STORED DATA ▸
Record DatasetInfo : Type := {
  basepath : string;
  train_size : Z;
  test_size : Z;
  frame_size : Z;
  sequence_size : Z
}.

Definition _DATASETS : gmap string DatasetInfo :=
  list_to_map [
    ("jaco"%string,
     {| basepath := "jaco"; train_size := 3600; test_size := 400;
        frame_size := 64; sequence_size := 11 |});
    ("mazes"%string,
     {| basepath := "mazes"; train_size := 1080; test_size := 120;
        frame_size := 84; sequence_size := 300 |});
    ("rooms_free_camera_with_object_rotations"%string,
     {| basepath := "rooms_free_camera_with_object_rotations";
        train_size := 2034; test_size := 226;
        frame_size := 128; sequence_size := 10 |});
    ("rooms_ring_camera"%string,
     {| basepath := "rooms_ring_camera"; train_size := 2160;
        test_size := 240; frame_size := 64; sequence_size := 10 |});
    ("rooms_free_camera_no_object_rotations"%string,
     {| basepath := "rooms_free_camera_no_object_rotations";
        train_size := 2160; test_size := 240;
        frame_size := 64; sequence_size := 10 |});
    ("shepard_metzler_5_parts"%string,
     {| basepath := "shepard_metzler_5_parts"; train_size := 900;
        test_size := 100; frame_size := 64; sequence_size := 15 |});
    ("shepard_metzler_7_parts"%string,
     {| basepath := "shepard_metzler_7_parts"; train_size := 900;
        test_size := 100; frame_size := 64; sequence_size := 15 |})
  ].

Definition _NUM_CHANNELS : Z := 3.
Definition _NUM_RAW_CAMERA_PARAMS : Z := 5.

(** *** TensorFlow operations *)

(** [tf.io.parse_single_example] for one [FixedLenFeature(shape=n)]:
    the feature must be there, of the declared kind, with exactly [n]
    values; the result is a tensor of shape [(n,)]. *)
Definition parse_bytes (n : Z) (f : option Feature) : result (tensor Payload) :=
  match f with
  | Some (BytesList l) =>
      if Z.of_nat (length l) =? n then Ok (Build [n] l)
      else Raise InvalidArgumentError
  | _ => Raise InvalidArgumentError
  end.

Definition parse_floats (n : Z) (f : option Feature) : result (tensor R) :=
  match f with
  | Some (FloatList l) =>
      if Z.of_nat (length l) =? n then Ok (Build [n] l)
      else Raise InvalidArgumentError
  | _ => Raise InvalidArgumentError
  end.

(** The parsed example: [example["frames"]] and [example["cameras"]]. *)
Record Example : Type := {
  ex_frames : tensor Payload;
  ex_cameras : tensor R
}.

Definition parse_single_example (raw : RawRecord) (n_frames n_cameras : Z)
  : result Example :=
  match raw with
  | Unparsable => Raise InvalidArgumentError
  | Serialized m =>
      fr ← parse_bytes n_frames (m !! "frames"%string);
      cams ← parse_floats n_cameras (m !! "cameras"%string);
      mret {| ex_frames := fr; ex_cameras := cams |}
  end.

(** [tf.image.decode_jpeg] *)
Definition decode_jpeg (p : Payload) : result (tensor Z) :=
  match p with
  | Image h w c px => Ok (Build [h; w; c] px)
  | Garbage => Raise InvalidArgumentError
  end.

WORK INSTRUCTION ▸ Repeat only the tail of the entries, exactly: the line containing "Definition parse_bytes (n" and every line after it, to the end.

ANSWER TO THE PROBLEM ▸
Definition parse_bytes (n : Z) (f : option Feature) : result (tensor Payload) :=
  match f with
  | Some (BytesList l) =>
      if Z.of_nat (length l) =? n then Ok (Build [n] l)
      else Raise InvalidArgumentError
  | _ => Raise InvalidArgumentError
  end.

Definition parse_floats (n : Z) (f : option Feature) : result (tensor R) :=
  match f with
  | Some (FloatList l) =>
      if Z.of_nat (length l) =? n then Ok (Build [n] l)
      else Raise InvalidArgumentError
  | _ => Raise InvalidArgumentError
  end.

(** The parsed example: [example["frames"]] and [example["cameras"]]. *)
Record Example : Type := {
  ex_frames : tensor Payload;
  ex_cameras : tensor R
}.

Definition parse_single_example (raw : RawRecord) (n_frames n_cameras : Z)
  : result Example :=
  match raw with
  | Unparsable => Raise InvalidArgumentError
  | Serialized m =>
      fr ← parse_bytes n_frames (m !! "frames"%string);
      cams ← parse_floats n_cameras (m !! "cameras"%string);
      mret {| ex_frames := fr; ex_cameras := cams |}
  end.

(** [tf.image.decode_jpeg] *)
Definition decode_jpeg (p : Payload) : result (tensor Z) :=
  match p with
  | Image h w c px => Ok (Build [h; w; c] px)
  | Garbage => Raise InvalidArgumentError
  end.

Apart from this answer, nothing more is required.